PROBLEM DETAILS =
A full, exact copy of the records below is the required answer.

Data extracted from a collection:

========================

(** What the second loop prints and writes, entry by entry. *)
Definition generated_lines (source_size : Z) (entries : list (string * Z)) : list line :=
  flat_map (fun '(filename, size_) =>
              (if size_ <=? source_size then []
               else [WarnUpscaling size_ source_size])
              ++ [CreatedSized filename size_]) entries.

Definition generated_files `{Imaging} (source_img : image)
    (entries : list (string * Z)) (files : gmap string file) : gmap string file :=
  foldl (fun files '(filename, size_) =>
           <[icon_path filename := PNG (resized_to source_img size_ size_)]> files)
        files entries.

Definition is_warning (l : line) : bool :=
  match l with WarnUpscaling _ _ => true | _ => false end.

(** The three lines [prepare_iconset] prints first. *)
Definition prepare_banner : list line :=
  [Text (str.repeat "=" 60); Text "Preparing Complete Iconset";
   Text (str.repeat "=" 60)].

(** ** Icon synthesizer *)

(** The part of [s(val)] that does not depend on the size:
    [(val - 256) * 0.75 + 256]. *)
Definition centered (val : Z) : res Py.float :=
  let? a := Py.int_mul_float (val - 256) generate_icon.f0_75 in
  let? f256 := Py.float_of_int 256 in
  Ret (Py.fadd a f256).

(** A positive double with a full 53-bit mantissa and an exponent between
    [lo] and [hi]. *)
Definition positive_normal (lo hi : Z) (x : Py.float) : bool :=
  match x with
  | S754_finite false m e => (Zdigits2 (Z.pos m) =? 53) && (lo <=? e) && (e <=? hi)
  | _ => false
  end.

Definition centered_ok (val : Z) : bool :=
  match centered val with
  | Ret x => positive_normal (-52) (-40) x
  | Raise _ => false
  end.

Definition width_ok (val : Z) : bool :=
  match Py.int_mul_float val generate_icon.f0_75 with
  | Ret x => positive_normal (-52) (-40) x
  | Raise _ => false
  end.

Definition scale_ok (size_ : Z) : bool :=
  match Py.int_truediv size_ 512 with
  | Ret x => positive_normal (-60) (-50) x
  | Raise _ => false
  end.

(** The bounding box of the crown, from the four [s] calls that
    [create_arbor_icon] makes for it, and the sizes at which it is one
    that [ImageDraw.ellipse] accepts. *)
Definition crown_box (scale : Py.float) : res ((Z * Z) * (Z * Z)) :=
  let? x0 := generate_icon.s scale 246 in
  let? y0 := generate_icon.s scale 55 in
  let? x1 := generate_icon.s scale 266 in
  let? y1 := generate_icon.s scale 105 in
  Ret ((x0, y0), (x1, y1)).

Definition crown_ok (size_ : Z) : bool :=
  match (let? scale := Py.int_truediv size_ 512 in crown_box scale) with
  | Ret xy => ImageDraw.ordered_box xy
  | Raise _ => false
  end.

(** An image of [n × n] pixels. *)
Definition square {P} (n : Z) (im : raster P) : Prop :=
  width im = Z.to_N n ∧ height im = Z.to_N n.

(** ** Theme recolorer: one theme *)

(** What an iteration of the theme loop does before it calls the
    packaging tool. *)
Definition theme_prefix (theme_name theme_color : string) : M string :=
  print (ThemeHeader theme_name theme_color) ;;
  print (Text (str.repeat "-" 40)) ;;
  generate_themed_icons.create_themed_iconset theme_name theme_color
    generate_themed_icons.base_iconset generate_themed_icons.output_dir.

Definition iconutil_args (iconset_path : string) : list string :=
  ["iconutil"; "-c"; "icns"; iconset_path].

(** ** Sample inputs *)

(** Nearest-neighbour sampling at pixel centres, a resampling filter that
    has the two properties above. *)
Definition nearest (im : image) (w h x y : Z) : pixel :=
  getpixel im (((2 * x + 1) * Z.of_N (width im)) `div` (2 * w))
              (((2 * y + 1) * Z.of_N (height im)) `div` (2 * h)).

(** An imaging library with that filter and with drawing calls that leave
    the pixels alone. *)
Definition sample_imaging : Imaging := {|
  lanczos := nearest;
  draw_polygon := fun img _ _ x y => getpixel img x y;
  draw_line := fun img _ _ _ x y => getpixel img x y;
  draw_ellipse := fun img _ _ x y => getpixel img x y;
  draw_rounded_rectangle := fun mask _ _ fill _ _ => fill;
  libm_cos := fun x => x;
  libm_sin := fun x => x
|}.

Definition white_square (n : N) : image :=
  Raster n n (fun _ _ => RGBA 255 255 255 255).

Definition wide_image : image :=
  Raster 200 100 (fun _ _ => RGBA 255 255 255 255).

Definition sample_world (path : string) (im : image) : world :=
  World {[ path := PNG im ]} [].

(** A platform whose packaging tool always exits with status 1 and leaves
    the files alone. *)
Definition sample_platform : Platform := {|
  spawn := fun _ files => Exited 1 "" "iconutil: failed" files
|}.

(** A platform on which the packaging tool cannot be started at all. *)
Definition absent_platform : Platform := {|
  spawn := fun _ _ => NoSuchProgram
|}.

Definition empty_world : world := World ∅ [].


(** * The rest of the scripts *)

(** ** build/add_icon_padding.py: the loop of [main] *)

Module add_icon_padding_main.
Import add_icon_padding.

(** One iteration of [for filename, size in ICON_SIZES]: an icon that
    exists is padded in place, a missing one is reported. *)
Definition pad_entry `{Imaging} (entry : string * Z) : M unit :=
  let '(filename, size_) := entry in
  let source_path := os_path.join ICONSET_DIR filename in
  do found <- os_path.exists_ source_path;
  if found then
    add_padding_to_icon source_path source_path size_ ;;
    print (Text ("  ✓ " +:+ filename +:+ " (" +:+ pretty size_ +:+ "x"
                 +:+ pretty size_ +:+ ")"))
  else print (Text ("  ✗ " +:+ filename +:+ " not found")).

Definition pad_icons `{Imaging} : M unit := for_each ICON_SIZES pad_entry.

End add_icon_padding_main.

========================

EXERCISE ANSWER =
(** What the second loop prints and writes, entry by entry. *)
Definition generated_lines (source_size : Z) (entries : list (string * Z)) : list line :=
  flat_map (fun '(filename, size_) =>
              (if size_ <=? source_size then []
               else [WarnUpscaling size_ source_size])
              ++ [CreatedSized filename size_]) entries.

Definition generated_files `{Imaging} (source_img : image)
    (entries : list (string * Z)) (files : gmap string file) : gmap string file :=
  foldl (fun files '(filename, size_) =>
           <[icon_path filename := PNG (resized_to source_img size_ size_)]> files)
        files entries.

Definition is_warning (l : line) : bool :=
  match l with WarnUpscaling _ _ => true | _ => false end.

(** The three lines [prepare_iconset] prints first. *)
Definition prepare_banner : list line :=
  [Text (str.repeat "=" 60); Text "Preparing Complete Iconset";
   Text (str.repeat "=" 60)].

(** ** Icon synthesizer *)

(** The part of [s(val)] that does not depend on the size:
    [(val - 256) * 0.75 + 256]. *)
Definition centered (val : Z) : res Py.float :=
  let? a := Py.int_mul_float (val - 256) generate_icon.f0_75 in
  let? f256 := Py.float_of_int 256 in
  Ret (Py.fadd a f256).

(** A positive double with a full 53-bit mantissa and an exponent between
    [lo] and [hi]. *)
Definition positive_normal (lo hi : Z) (x : Py.float) : bool :=
  match x with
  | S754_finite false m e => (Zdigits2 (Z.pos m) =? 53) && (lo <=? e) && (e <=? hi)
  | _ => false
  end.

Definition centered_ok (val : Z) : bool :=
  match centered val with
  | Ret x => positive_normal (-52) (-40) x
  | Raise _ => false
  end.

Definition width_ok (val : Z) : bool :=
  match Py.int_mul_float val generate_icon.f0_75 with
  | Ret x => positive_normal (-52) (-40) x
  | Raise _ => false
  end.

Definition scale_ok (size_ : Z) : bool :=
  match Py.int_truediv size_ 512 with
  | Ret x => positive_normal (-60) (-50) x
  | Raise _ => false
  end.

(** The bounding box of the crown, from the four [s] calls that
    [create_arbor_icon] makes for it, and the sizes at which it is one
    that [ImageDraw.ellipse] accepts. *)
Definition crown_box (scale : Py.float) : res ((Z * Z) * (Z * Z)) :=
  let? x0 := generate_icon.s scale 246 in
  let? y0 := generate_icon.s scale 55 in
  let? x1 := generate_icon.s scale 266 in
  let? y1 := generate_icon.s scale 105 in
  Ret ((x0, y0), (x1, y1)).

Definition crown_ok (size_ : Z) : bool :=
  match (let? scale := Py.int_truediv size_ 512 in crown_box scale) with
  | Ret xy => ImageDraw.ordered_box xy
  | Raise _ => false
  end.

(** An image of [n × n] pixels. *)
Definition square {P} (n : Z) (im : raster P) : Prop :=
  width im = Z.to_N n ∧ height im = Z.to_N n.

(** ** Theme recolorer: one theme *)

(** What an iteration of the theme loop does before it calls the
    packaging tool. *)
Definition theme_prefix (theme_name theme_color : string) : M string :=
  print (ThemeHeader theme_name theme_color) ;;
  print (Text (str.repeat "-" 40)) ;;
  generate_themed_icons.create_themed_iconset theme_name theme_color
    generate_themed_icons.base_iconset generate_themed_icons.output_dir.

Definition iconutil_args (iconset_path : string) : list string :=
  ["iconutil"; "-c"; "icns"; iconset_path].

(** ** Sample inputs *)

(** Nearest-neighbour sampling at pixel centres, a resampling filter that
    has the two properties above. *)
Definition nearest (im : image) (w h x y : Z) : pixel :=
  getpixel im (((2 * x + 1) * Z.of_N (width im)) `div` (2 * w))
              (((2 * y + 1) * Z.of_N (height im)) `div` (2 * h)).

(** An imaging library with that filter and with drawing calls that leave
    the pixels alone. *)
Definition sample_imaging : Imaging := {|
  lanczos := nearest;
  draw_polygon := fun img _ _ x y => getpixel img x y;
  draw_line := fun img _ _ _ x y => getpixel img x y;
  draw_ellipse := fun img _ _ x y => getpixel img x y;
  draw_rounded_rectangle := fun mask _ _ fill _ _ => fill;
  libm_cos := fun x => x;
  libm_sin := fun x => x
|}.

Definition white_square (n : N) : image :=
  Raster n n (fun _ _ => RGBA 255 255 255 255).

Definition wide_image : image :=
  Raster 200 100 (fun _ _ => RGBA 255 255 255 255).

Definition sample_world (path : string) (im : image) : world :=
  World {[ path := PNG im ]} [].

(** A platform whose packaging tool always exits with status 1 and leaves
    the files alone. *)
Definition sample_platform : Platform := {|
  spawn := fun _ files => Exited 1 "" "iconutil: failed" files
|}.

(** A platform on which the packaging tool cannot be started at all. *)
Definition absent_platform : Platform := {|
  spawn := fun _ _ => NoSuchProgram
|}.

Definition empty_world : world := World ∅ [].


(** * The rest of the scripts *)

(** ** build/add_icon_padding.py: the loop of [main] *)

Module add_icon_padding_main.
Import add_icon_padding.

(** One iteration of [for filename, size in ICON_SIZES]: an icon that
    exists is padded in place, a missing one is reported. *)
Definition pad_entry `{Imaging} (entry : string * Z) : M unit :=
  let '(filename, size_) := entry in
  let source_path := os_path.join ICONSET_DIR filename in
  do found <- os_path.exists_ source_path;
  if found then
    add_padding_to_icon source_path source_path size_ ;;
    print (Text ("  ✓ " +:+ filename +:+ " (" +:+ pretty size_ +:+ "x"
                 +:+ pretty size_ +:+ ")"))
  else print (Text ("  ✗ " +:+ filename +:+ " not found")).

Definition pad_icons `{Imaging} : M unit := for_each ICON_SIZES pad_entry.

End add_icon_padding_main.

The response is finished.